There is so much in life that you can savour from. Why mourn over one or two bumps that results in only seconds of uncomfortable ride along your life long journey. Take a deep breath, starts counting from 1 to 20 and ride on the happiest moments in your life. You will see how beautiful and wonderful your life has been. The obstacles that you’re facing now is only momentarily and you will be sailing across the ocean leaving it behind once you’re determined to take on the challenge. Enjoy leaping the hurdles, life is a mixture of ups and downs. It makes you feels alive. Would you rather sit in front of the tele every single day and wait for your life to end – hell NO with me! All I’m trying to say is, when the BANG in your life came with capital B, find that one thing that can cheer you up and bring a smile to you.

To those who gave up their life in their own hand, may your mind and soul rest in peace. To those who are alive and reading, please do appreciate your life moments and love the people around you. Life is too short to regret living.

Uncommon magic at 09:45 hour: Love your life, love yourself.
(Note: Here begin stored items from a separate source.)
Lemma run_agrees (n : nat) (l : list kv_call) a b : apply_rel (length l + n) a b -> Forall call_wf l -> calls_ok k l a -> has_store a ->
  (kv_run l a).2 = (kv_run l b).2 /\
  (is_ok (kv_run l a).2 = true -> exists s1 s2, kv_backing_store (kv_run l a).1 = Some s1 /\ kv_backing_store (kv_run l b).1 = Some s2 /\ rel n s1 s2).
Proof.
  intros Hr Hwf Hok Hs. pose proof (agree_run n l a b Hr Hwf Hok) as H. pose proof (stays_run (C := C1) l a Hs) as Hst. unfold agree in H.
  destruct (kv_run l a) as [a' [x|e]], (kv_run l b) as [b' [y|e']]; try done; simpl.
  - destruct H as [-> [_ H]]. split; [done|]. intros _. destruct Hst as [s1 E1]. rewrite E1 in *. destruct (kv_backing_store b') as [s2|]; [|done]. destruct H as [H _]. by exists s1, s2.
  - subst e'. done.
Qed.
End simulation.

(** * The usage that is reported

    The deltas that a context passes to its resource manager add up: the balance of every payer changes by what the pairs that it pays for
    take, as long as the sizes of a key and of its value are less than 2^32 together. Beyond that they do not ([update_usage_wraps]). *)

(** A resource manager that keeps what is reported. That of the program checks that the contract may bill the payer and passes
    the report on to [apply_context::update_db_usage], which bills nothing; the reports are the same. *)
Definition ledger : Type := list (account_name * Z).
Definition ledger_manager : resource_manager ledger := mk_resource_manager billable_kv_object (fun payer delta _ => update (cons (payer, delta))).

Definition billed (payer : account_name) (l : ledger) : Z := foldr (fun e n => (if e.1 =? payer then e.2 else 0) + n) 0 l.

Lemma billed_cons (payer a d : Z) (l : ledger) : billed payer ((a, d) :: l) = (if a =? payer then d else 0) + billed payer l.
Proof. done. Qed.

(** What a pair takes *)
Definition pair_cost (payer : account_name) (k : list Z) (p : kv_pair) : Z :=
  if p_payer p =? payer then billable_kv_object + size_of (tail k) + size_of (p_value p) else 0.
Definition used (payer : account_name) (m : gmap (list Z) kv_pair) : Z := map_fold (fun k p n => pair_cost payer k p + n) 0 m.

Lemma used_insert (payer : Z) (m : gmap (list Z) kv_pair) (k : list Z) (p : kv_pair) : m !! k = None -> used payer (<[k := p]> m) = pair_cost payer k p + used payer m.
Proof. intros H. unfold used. rewrite map_fold_insert_L; [done|intros; lia|done]. Qed.
Lemma used_delete (payer : Z) (m : gmap (list Z) kv_pair) (k : list Z) (p : kv_pair) : m !! k = Some p -> used payer m = pair_cost payer k p + used payer (delete k m).
Proof. intros H. rewrite <- (used_insert payer (delete k m)) by apply lookup_delete_eq. by rewrite insert_delete_id. Qed.
Lemma used_replace (payer : Z) (m : gmap (list Z) kv_pair) (k : list Z) (p q : kv_pair) : m !! k = Some p ->
  used payer (<[k := q]> m) = used payer m - pair_cost payer k p + pair_cost payer k q.
Proof. intros H. rewrite (used_delete payer m k p H), <- insert_delete_eq, used_insert by apply lookup_delete_eq. lia. Qed.

Section usage.
Context (receiver : account_name) (limits : kv_database_config) (Hmax : max_key_size limits + max_value_size limits < 2 ^ 32).
Implicit Types t : kv_spec ledger.

(** The balance of every payer, less what its pairs take, is [base]; the sizes of every pair are less than 2^32 together. *)
Definition accounted (base : account_name -> Z) t : Prop :=
  (forall payer, billed payer (usage t) - used payer (pairs t) = base payer) /\
  forall k p, pairs t !! k = Some p -> size_of (tail k) + size_of (p_value p) < 2 ^ 32.

Context (base : account_name -> Z).
Abbreviation keeps m := (triple (accounted base) m (fun _ => accounted base) (fun _ => True)).

Lemma size_of_pos (b : list Z) : 0 <= size_of b.
Proof. unfold size_of. lia. Qed.

(** The reports *)
Lemma report_create (payer : Z) (key : list Z) (ks vs : Z) (l : ledger) : 0 <= ks < 2 ^ 32 -> 0 <= vs < 2 ^ 32 ->
  create_table_usage ledger_manager payer key ks vs l = ((payer, billable_kv_object + ks + vs) :: l, Ok (billable_kv_object + ks + vs)).
Proof.
  intros H1 H2. unfold create_table_usage, ledger_manager. cbn [billable_size update_usage]. unfold billable_kv_object.
  rewrite !swrap_small by (rewrite ?swrap_small; unfold sfits; lia). done.
Qed.
Lemma report_erase (payer : Z) (key : list Z) (ks vs : Z) (l : ledger) : 0 <= ks < 2 ^ 32 -> 0 <= vs < 2 ^ 32 ->
  erase_table_usage ledger_manager payer key ks vs l = ((payer, - (billable_kv_object + ks + vs)) :: l, Ok (- (billable_kv_object + ks + vs))).
Proof.
  intros H1 H2. unfold erase_table_usage, ledger_manager. cbn [billable_size update_usage]. unfold billable_kv_object.
  rewrite !swrap_small by (rewrite ?swrap_small; unfold sfits; lia). done.
Qed.
(** The reports of a change bill the difference to every payer. *)
Lemma report_update (old new : Z) (key : list Z) (ks vs ws : Z) (l l' : ledger) (d : Z) : 0 <= ks -> 0 <= vs -> 0 <= ws -> ks + vs < 2 ^ 32 -> ks + ws < 2 ^ 32 ->
  update_table_usage ledger_manager old new key ks vs ws l = (l', Ok d) -> d = ws - vs /\ forall payer,
  billed payer l' = billed payer l - (if old =? payer then billable_kv_object + ks + vs else 0) + (if new =? payer then billable_kv_object + ks + ws else 0).
Proof.
  intros H1 H2 H3 H4 H5. unfold update_table_usage, ledger_manager. cbn [billable_size update_usage]. cbv zeta.
  rewrite (wrap_small 32 (ks + vs)), (wrap_small 32 (ks + ws)) by (unfold fits; lia). unfold billable_kv_object.
  rewrite !swrap_small by (unfold sfits; lia). destruct (Z.eqb_spec old new) as [->|Hne]; cbn [negb].
  - destruct (Z.eqb_spec (ks + vs) (ks + ws)) as [E|E]; cbn [negb]; rewrite bind_eq; cbn; intros [= <- <-]; (split; [lia|]); intros payer; rewrite ?billed_cons; destruct (new =? payer); lia.
  - rewrite bind_eq. cbn. intros [= <- <-]. split; [lia|]. intros payer. rewrite !billed_cons. destruct (Z.eqb_spec old payer), (Z.eqb_spec new payer); lia.
Qed.

(** ** The operations *)
Lemma keeps_step {A} (m : M (kv_spec ledger) A) : (forall t, pairs (m t).1 = pairs t /\ usage (m t).1 = usage t) -> keeps m.
Proof. intros H t [H1 H2]. specialize (H t). destruct (m t) as [t' [a|e]]; [|done]. destruct H as [E1 E2]. simpl in *. split; [intros payer; rewrite E1, E2; apply H1|by rewrite E1]. Qed.

Lemma keeps_bind {A B} (m : M (kv_spec ledger) A) (f : A -> M (kv_spec ledger) B) : keeps m -> (forall a, keeps (f a)) -> keeps (m ≫= f).
Proof. intros Hm Hf t Ht. specialize (Hm t Ht). rewrite bind_eq. destruct (m t) as [t' [a|e]]; [by apply Hf|done]. Qed.
Lemma keeps_ret {A} (a : A) : keeps (mret a).
Proof. by intros t. Qed.
Lemma keeps_check (b : bool) (e : exn) : keeps (check b e).
Proof. intros t Ht. by destruct b. Qed.
Lemma keeps_get : keeps (get (S := kv_spec ledger)).
Proof. by intros t. Qed.
Lemma keeps_current (i : spec_iterator) : keeps (spec_current i).
Proof. apply keeps_step. intros t. unfold spec_current. rewrite get_bind. by destruct (spec_status t i). Qed.
Lemma keeps_arrive (i : spec_iterator) (it : option (list Z)) : keeps (arrive i it).
Proof. by apply keeps_step. Qed.

Lemma spec_erase_keeps (contract : Z) (key : list Z) : size_of key < 2 ^ 32 -> keeps (spec_erase receiver ledger_manager contract key).
Proof.
  intros Hk. unfold spec_erase. apply keeps_bind; [apply keeps_check|intros _]. apply keeps_bind; [by apply keeps_step|intros _]. intros t [H1 H2]. rewrite get_bind.
  destruct (pairs t !! (contract :: key)) as [p|] eqn:E; [|done]. pose proof (H2 _ _ E) as Hs. simpl in Hs. pose proof (size_of_pos key). pose proof (size_of_pos (p_value p)).
  rewrite bind_eq. unfold on_usage. rewrite report_erase by lia. rewrite bind_eq. cbn. split; cbn [usage pairs].
  - intros payer. rewrite <- (H1 payer), billed_cons, (used_delete payer _ _ _ E). unfold pair_cost. cbn [tail]. destruct (p_payer p =? payer); lia.
  - intros k q [_ Hq]%lookup_delete_Some. by apply (H2 k).
Qed.

Lemma spec_set_keeps (contract : Z) (key v : list Z) (payer : Z) : keeps (spec_set receiver ledger_manager limits contract key v payer).
Proof.
  unfold spec_set. apply keeps_bind; [apply keeps_check|intros _]. intros t Ht. rewrite check_bind. destruct (size_of key <=? max_key_size limits) eqn:Ek; [|done].
  rewrite check_bind. destruct (size_of v <=? max_value_size limits) eqn:Ev; [|done]. apply Z.leb_le in Ek, Ev. pose proof (size_of_pos key). pose proof (size_of_pos v).
  unfold set_read. rewrite update_bind, get_bind. destruct Ht as [H1 H2]. cbn [pairs next_pair]. destruct (pairs t !! (contract :: key)) as [p|] eqn:E.
  - pose proof (H2 _ _ E) as Hs. simpl in Hs. pose proof (size_of_pos (p_value p)). rewrite bind_eq. unfold on_usage. cbn [usage].
    destruct (update_table_usage _ _ _ _ _ _ _ _) as [l [d|e]] eqn:Eu; [|done]. apply report_update in Eu as [_ Hl]; [|lia..]. rewrite bind_eq. cbn. split; cbn [usage pairs].
    + intros q. rewrite <- (H1 q), Hl, (used_replace q _ _ _ _ E). unfold pair_cost. cbn [p_payer p_value tail]. destruct (p_payer p =? q), (payer =? q); lia.
    + intros k q [[<- <-]|[_ Hq]]%lookup_insert_Some; [simpl; lia|by apply (H2 k)].
  - rewrite bind_eq. unfold on_usage. cbn [usage]. rewrite report_create by lia. rewrite bind_eq. cbn. split; cbn [usage pairs].
    + intros q. rewrite <- (H1 q), billed_cons, used_insert by done. unfold pair_cost. cbn [p_payer p_value tail]. destruct (payer =? q); lia.
    + intros k q [[<- <-]|[_ Hq]]%lookup_insert_Some; [simpl; lia|by apply (H2 k)].
Qed.

(** ** The calls of a contract *)
Definition store_accounted (a : apply_kv (kv_spec ledger) spec_iterator) : Prop := match kv_backing_store a with Some t => accounted base t | None => True end.
Abbreviation keeps_all m := (triple store_accounted m (fun _ => store_accounted) (fun _ => True)).

Lemma all_store {A} (m : M (kv_spec ledger) A) : keeps m -> keeps_all (on_backing_store (I := spec_iterator) m).
Proof.
  intros Hm a Ha. unfold store_accounted in Ha. unfold on_backing_store. destruct (kv_backing_store a) as [t|]; [|done]. specialize (Hm t Ha).
  by destruct (m t) as [t' [x|e]].
Qed.
Lemma all_bind {A B} (m : M (apply_kv (kv_spec ledger) spec_iterator) A) (f : A -> M _ B) : keeps_all m -> (forall a, keeps_all (f a)) -> keeps_all (m ≫= f).
Proof. intros Hm Hf t Ht. specialize (Hm t Ht). rewrite bind_eq. destruct (m t) as [t' [a|e]]; [by apply Hf|done]. Qed.
Lemma all_step {A} (m : M (apply_kv (kv_spec ledger) spec_iterator) A) : (forall a, kv_backing_store (m a).1 = kv_backing_store a) -> keeps_all m.
Proof. intros H a Ha. specialize (H a). unfold store_accounted in *. destruct (m a) as [a' [x|e]]; [|done]. simpl in H. by rewrite H. Qed.
Lemma all_check_iterator (itr : Z) : keeps_all (kv_check_iterator itr).
Proof. apply all_step. intros a. by rewrite check_iterator_eq. Qed.
Lemma all_new_iterator : keeps_all new_iterator.
Proof.
  apply all_step. intros a. unfold new_iterator. rewrite get_bind. destruct (last (kv_destroyed_iterators a)); [done|]. rewrite check_bind. by destruct (_ <=? _).
Qed.

Ltac keeps_tac :=
  repeat lazymatch goal with
  | |- triple store_accounted (mbind _ _) _ _ => apply all_bind; [|let x := fresh "x" in intros x]
  | |- triple store_accounted (let '(_, _) := ?x in _) _ _ => destruct x
  | |- triple store_accounted (on_backing_store _) _ _ => apply all_store
  | |- triple store_accounted (on_iterator _ _) _ _ => unfold on_iterator
  | |- triple store_accounted (move_iterator _ _) _ _ => unfold move_iterator
  | |- triple store_accounted (kv_check_iterator _) _ _ => apply all_check_iterator
  | |- triple store_accounted new_iterator _ _ => apply all_new_iterator
  | |- triple store_accounted (set_iterator _ _) _ _ => by apply all_step
  | |- triple store_accounted (update _) _ _ => by apply all_step
  | |- triple store_accounted (mret _) _ _ => by apply all_step
  | |- triple (accounted base) (mbind _ _) _ _ => apply keeps_bind; [|let x := fresh "x" in intros x]
  | |- triple (accounted base) (mret _) _ _ => apply keeps_ret
  | |- triple (accounted base) (check _ _) _ _ => apply keeps_check
  | |- triple (accounted base) get _ _ => apply keeps_get
  | |- triple (accounted base) (spec_current _) _ _ => apply keeps_current
  | |- triple (accounted base) (arrive _ _) _ _ => apply keeps_arrive
  | |- triple (accounted base) (set_open _) _ _ => by apply keeps_step
  | |- triple (accounted base) (set_read _) _ _ => by apply keeps_step
  end.

Lemma kv_apply_accounted (c : kv_call) : call_wf c -> keeps_all (kv_apply (KvContext0 := spec_context receiver ledger_manager limits) c).
Proof.
  intros Hc. destruct c; cbn [kv_apply]; unfold apply_it_create, apply_it_destroy, apply_it_compare; keeps_tac; cbn [KvContext.kv_erase KvContext.kv_set KvContext.kv_get KvContext.kv_get_data KvContext.kv_it_create
    KvContext.kv_it_destruct KvContext.kv_it_status KvContext.kv_it_compare KvContext.kv_it_key_compare KvContext.kv_it_move_to_end KvContext.kv_it_next KvContext.kv_it_prev KvContext.kv_it_lower_bound
    KvContext.kv_it_key KvContext.kv_it_value spec_context]; unfold spec_get, spec_get_data, spec_it_create, spec_it_destruct, spec_it_status, spec_it_compare, spec_it_key_compare, spec_it_move_to_end, spec_it_next,
    spec_it_prev, spec_it_lower_bound, spec_it_bytes; cbv zeta; keeps_tac.
  - apply spec_erase_keeps. by destruct Hc as [_ [_ Hc]].
  - apply spec_set_keeps.
Qed.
June 26, 2007 at 10:42 am 5 comments

Stress

I used to convince myself that I should feel inspired and accept stress as a challenge to move forward in life. This little lie I told myself somehow worked although at times, I do feel the pressures within. I felt that we tend to grow into denying the existence of stress at work as you move higher up the corporate ladder, or as your working experience increases. We tries to display the credibility in handling stress, striving to deliver the expectations from higher management, while the cruel reality in ourself shouts for freedom. You should start asking yourself – do you know when you are stressed out? I’d like to share with you, some of the signs that I did experienced myself which you should watch out for when stress starts creeping into your life:

  • Experience fatigue and feeling sleepy even with enough sleep
  • Working more than 12 hours a day
  • Goes to sleep with work matters spinning in your head
  • Unorganised deadlines delivery
  • Forgetful
  • Anxiety, such as constant reminding yourself that something is missing or it’s never good enough in your deliverables
  • Became more critizing and argumentative in discussion/issues
  • Having low self esteem and in work
  • Muscle ache, headaches/migraine and high blood pressure
  • Eating disorder – either eats more or cutting down your meals
  • Worrying about your work constantly and always caught looking blankly into nothing

If you’re like me, you can try to keep tabs on types of situations/conditions that triggered that stress in you. Getting involved with certain projects, co-operating with a certain colleagues, meeting up with certain client or was it just a personal matter in life that bothers you. Write down in your journal if you must, just do something about it.

Whenever I’m stressed out, a good comedy always cracked me out of my grumpiest moment. Walking alone while buried in my MP3 player, playing tunes I loved does the trick for me too. Another method that I find it working for me was to wake up earlier in the morning and spend time with myself to think about what’s going on in life. Think of positive matters, it helps to lift your spirits up and kicks start your day with a smile.

Uncommon magic at 08:30 hour: Recognizing one’s fear and finding way to overcome the matter.

June 25, 2007 at 9:28 am 2 comments

Sharifah Amani, Stolen.

I’m lazy to write and squeezing my brain to some intelectual writing felt torturing today. I’ve tried to come out with something to write for the whole day and none came out from my freezing brain. As I’m blog hopping – something I really enjoying these days, I stumbled upon this guy called Budiey. What a find for today! It was a local entertainment blog and it’s written in Malay, featuring a wholesome insights of almost every single artistes you can think of. 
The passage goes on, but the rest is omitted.